◆ TASK INSTRUCTIONS
Of the lines listed below, return exactly those that run from the line containing "pixel_convert plane_U (rgb_t.mk 200" through the line containing "is_uint8 y →", both included.

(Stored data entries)
Lemma forward_unclipped (p : rgb_t.t) :
  rgb_t.wf p →
  let R := rgb_t.r_ p in
  let G := rgb_t.g_ p in
  let B := rgb_t.b_ p in
  (pixel_convert plane_Y p = Z.shiftr (66 * R + 129 * G + 25 * B + 128) 8 + 16
   ∧ 16 ≤ pixel_convert plane_Y p ≤ 235)
  ∧ (pixel_convert plane_U p
     = Z.shiftr (- 38 * R + - 74 * G + 112 * B + 128) 8 + 128
     ∧ 16 ≤ pixel_convert plane_U p ≤ 240)
  ∧ (pixel_convert plane_V p
     = Z.shiftr (112 * R + - 94 * G + - 18 * B + 128) 8 + 128
     ∧ 16 ≤ pixel_convert plane_V p ≤ 240).
Proof.
  destruct p as [B G R]. intros (HB & HG & HR) R' G' B'.
  subst R' G' B'. unfold is_uint8 in *. simpl in *.
  change (2 ^ 8) with 256 in *.
  unfold pixel_convert, pixel_convert_planes, convertor.convert,
    convertor.raw. simpl.
  pose proof (shiftr8_bounds (66 * R + 129 * G + 25 * B + 128) 0 219) as HY.
  pose proof (shiftr8_bounds (- 38 * R + - 74 * G + 112 * B + 128) (-112) 112)
    as HU.
  pose proof (shiftr8_bounds (112 * R + - 94 * G + - 18 * B + 128) (-112) 112)
    as HV.
  rewrite !clip_id by lia. lia.
Qed.


(** X1.  For every pixel whose channels are bytes, the converted values
    lie in the studio range: Y in [16,235], U and V in [16,240]; [clip]
    never saturates on the way from RGB to YUV, so each value is the
    shifted sum of its matrix row plus the row's offset. *)
Theorem X1_forward_studio_range (p : rgb_t.t) :
  rgb_t.wf p →
  let R := rgb_t.r_ p in
  let G := rgb_t.g_ p in
  let B := rgb_t.b_ p in
  (pixel_convert plane_Y p = Z.shiftr (66 * R + 129 * G + 25 * B + 128) 8 + 16
   ∧ 16 ≤ pixel_convert plane_Y p ≤ 235)
  ∧ (pixel_convert plane_U p
     = Z.shiftr (- 38 * R + - 74 * G + 112 * B + 128) 8 + 128
     ∧ 16 ≤ pixel_convert plane_U p ≤ 240)
  ∧ (pixel_convert plane_V p
     = Z.shiftr (112 * R + - 94 * G + - 18 * B + 128) 8 + 128
     ∧ 16 ≤ pixel_convert plane_V p ≤ 240).
Proof. apply forward_unclipped. Qed.

Lemma X1_forward_studio_range_witness :
  pixel_convert plane_Y (rgb_t.mk 255 255 255) = 235
  ∧ pixel_convert plane_U (rgb_t.mk 255 0 0) = 240
  ∧ pixel_convert plane_V (rgb_t.mk 255 0 0) = 110.
Proof.
  pose proof (X1_forward_studio_range (rgb_t.mk 255 255 255)) as HW.
  pose proof (X1_forward_studio_range (rgb_t.mk 255 0 0)) as HB.
  assert (rgb_t.wf (rgb_t.mk 255 255 255)) as H1 by (vm_compute; intuition discriminate).
  assert (rgb_t.wf (rgb_t.mk 255 0 0)) as H2 by (vm_compute; intuition discriminate).
  destruct (HW H1) as ((-> & _) & _).
  destruct (HB H2) as (_ & (-> & _) & (-> & _)).
  vm_compute. done.
Defined.

(** X2.  A grey pixel has neutral chroma, and grey survives the way there
    and back: for every byte [v], the pixel (v,v,v) converts to U = V =
    128, and converting (Y,128,128) back gives three equal channels that
    differ from [v] by at most 1. *)
Theorem X2_grey_round_trip (v : Z) :
  is_uint8 v →
  let p := rgb_t.mk v v v in
  let q := yuv_t.mk (pixel_convert plane_V p) (pixel_convert plane_U p)
             (pixel_convert plane_Y p) in
  pixel_convert plane_U p = 128
  ∧ pixel_convert plane_V p = 128
  ∧ pixel_convert_yuv plane_G q = pixel_convert_yuv plane_R q
  ∧ pixel_convert_yuv plane_B q = pixel_convert_yuv plane_R q
  ∧ v - 1 ≤ pixel_convert_yuv plane_R q ≤ v + 1.
Proof.
  revert v.
  apply (forall_uint8 _ (λ v,
    let p := rgb_t.mk v v v in
    let q := yuv_t.mk (pixel_convert plane_V p) (pixel_convert plane_U p)
               (pixel_convert plane_Y p) in
    (pixel_convert plane_U p =? 128)
    && (pixel_convert plane_V p =? 128)
    && (pixel_convert_yuv plane_G q =? pixel_convert_yuv plane_R q)
    && (pixel_convert_yuv plane_B q =? pixel_convert_yuv plane_R q)
    && (v - 1 <=? pixel_convert_yuv plane_R q)
    && (pixel_convert_yuv plane_R q <=? v + 1))).
  - intros v Hv. cbv zeta in Hv.
    repeat (apply andb_prop in Hv as [Hv ?]).
    repeat match goal with
           | H : (_ =? _) = true |- _ => apply Z.eqb_eq in H
           | H : (_ <=? _) = true |- _ => apply Z.leb_le in H
           end.
    cbv zeta. by repeat split.
  - vm_compute. reflexivity.
Qed.

Lemma X2_grey_round_trip_witness :
  pixel_convert plane_U (rgb_t.mk 200 200 200) = 128
  ∧ pixel_convert plane_V (rgb_t.mk 200 200 200) = 128.
Proof.
  assert (is_uint8 200) as H by (vm_compute; intuition discriminate).
  destruct (X2_grey_round_trip 200 H) as (HU & HV & _).
  exact (conj HU HV).
Defined.

(** X3.  On the way back the conversion saturates: with neutral chroma
    every luma up to 16 gives black and every luma from 235 on gives
    white, and the channel never falls when the luma grows. *)
Theorem X3_inverse_saturates (y : Z) :
  is_uint8 y →
  let q := yuv_t.mk 128 128 y in
  let q' := yuv_t.mk 128 128 (y + 1) in
  (y ≤ 16 → pixel_convert_yuv plane_R q = 0
            ∧ pixel_convert_yuv plane_G q = 0
            ∧ pixel_convert_yuv plane_B q = 0)
  ∧ (235 ≤ y → pixel_convert_yuv plane_R q = 255
               ∧ pixel_convert_yuv plane_G q = 255
               ∧ pixel_convert_yuv plane_B q = 255)
  ∧ (y < 255 → pixel_convert_yuv plane_R q ≤ pixel_convert_yuv plane_R q').
Proof.
  revert y.
  apply (forall_uint8 _ (λ y,
    let q := yuv_t.mk 128 128 y in
    let q' := yuv_t.mk 128 128 (y + 1) in
    ((16 <? y) || ((pixel_convert_yuv plane_R q =? 0)
                   && (pixel_convert_yuv plane_G q =? 0)
                   && (pixel_convert_yuv plane_B q =? 0)))
    && ((y <? 235) || ((pixel_convert_yuv plane_R q =? 255)
                       && (pixel_convert_yuv plane_G q =? 255)
                       && (pixel_convert_yuv plane_B q =? 255)))
    && ((255 <=? y)
        || (pixel_convert_yuv plane_R q <=? pixel_convert_yuv plane_R q')))).
  - intros y Hy. cbv zeta in Hy.
    apply andb_prop in Hy as [Hy H3]. apply andb_prop in Hy as [H1 H2].
    cbv zeta. split; [|split].
    3: { intros Hlt. apply orb_prop in H3 as [H3|H3];
           [apply Z.leb_le in H3; lia|by apply Z.leb_le in H3]. }
    + intros Hle. apply orb_prop in H1 as [H1|H1];
        [apply Z.ltb_lt in H1; lia|].
      apply andb_prop in H1 as [H1 Hb]. apply andb_prop in H1 as [Hr Hg].
      apply Z.eqb_eq in Hr, Hg, Hb. done.
    + intros Hle. apply orb_prop in H2 as [H2|H2];
        [apply Z.ltb_lt in H2; lia|].
      apply andb_prop in H2 as [H2 Hb]. apply andb_prop in H2 as [Hr Hg].
      apply Z.eqb_eq in Hr, Hg, Hb. done.
  - vm_compute. reflexivity.
Qed.

Lemma X3_inverse_saturates_witness :
  pixel_convert_yuv plane_R (yuv_t.mk 128 128 240) = 255.
Proof.
  assert (is_uint8 240) as H by (vm_compute; intuition discriminate).
  destruct (X3_inverse_saturates 240 H) as (_ & H2 & _).
  apply H2. lia.
Defined.

(** X4.  Luma is monotone: raising any channel of a pixel never lowers
    its Y. *)
Theorem X4_luma_monotone (p p' : rgb_t.t) :
  rgb_t.wf p → rgb_t.wf p' →
  rgb_t.r_ p ≤ rgb_t.r_ p' → rgb_t.g_ p ≤ rgb_t.g_ p' →
  rgb_t.b_ p ≤ rgb_t.b_ p' →
  pixel_convert plane_Y p ≤ pixel_convert plane_Y p'.
Proof.
  intros Hp Hp' Hr Hg Hb.
  destruct (forward_unclipped p Hp) as ((-> & _) & _).
  destruct (forward_unclipped p' Hp') as ((-> & _) & _).
  rewrite !Z.shiftr_div_pow2 by lia.
  apply Z.add_le_mono_r, Z.div_le_mono; lia.
Qed.

Lemma X4_luma_monotone_witness :
  pixel_convert plane_Y (rgb_t.mk 0 0 0) ≤ pixel_convert plane_Y (rgb_t.mk 10 20 30).
Proof.
  apply X4_luma_monotone; vm_compute; intuition discriminate.
Defined.

(** ** Buffer sizes *)

(** X5.  [calculate_size] has a result exactly for the format tags whose
    pixel count passes the assertion of the tag: for dimensions whose byte
    count is a [size_t], it has none if and only if the tag is a sentinel
    or the pixel count is not a multiple of what the tag needs. *)
Theorem X5_calculate_size_rejects (S : supported) (in_w in_h : Z) :
  0 ≤ in_w → 0 ≤ in_h → in_w * in_h * 4 < 2 ^ size_bits →
  calculate_size S in_w in_h = None
  ↔ is_rgb S || is_yuv S = false ∨ ¬ size_precondition S (in_w * in_h).
Proof.
  intros Hw Hh Hfit. split.
  - intros HN. destruct (is_rgb S || is_yuv S) eqn:HS; [right|by left].
    intros Hpre. by rewrite calculate_size_formula in HN.
  - intros Hbad. destruct (calculate_size S in_w in_h) as [n|] eqn:Hn; [|done].
    apply calculate_size_inv in Hn as (HS & Hpre & _); [|done..].
    destruct Hbad as [Hbad|Hbad]; [congruence|done].
Qed.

◆ ANSWER BELOW
  pixel_convert plane_U (rgb_t.mk 200 200 200) = 128
  ∧ pixel_convert plane_V (rgb_t.mk 200 200 200) = 128.
Proof.
  assert (is_uint8 200) as H by (vm_compute; intuition discriminate).
  destruct (X2_grey_round_trip 200 H) as (HU & HV & _).
  exact (conj HU HV).
Defined.

(** X3.  On the way back the conversion saturates: with neutral chroma
    every luma up to 16 gives black and every luma from 235 on gives
    white, and the channel never falls when the luma grows. *)
Theorem X3_inverse_saturates (y : Z) :
  is_uint8 y →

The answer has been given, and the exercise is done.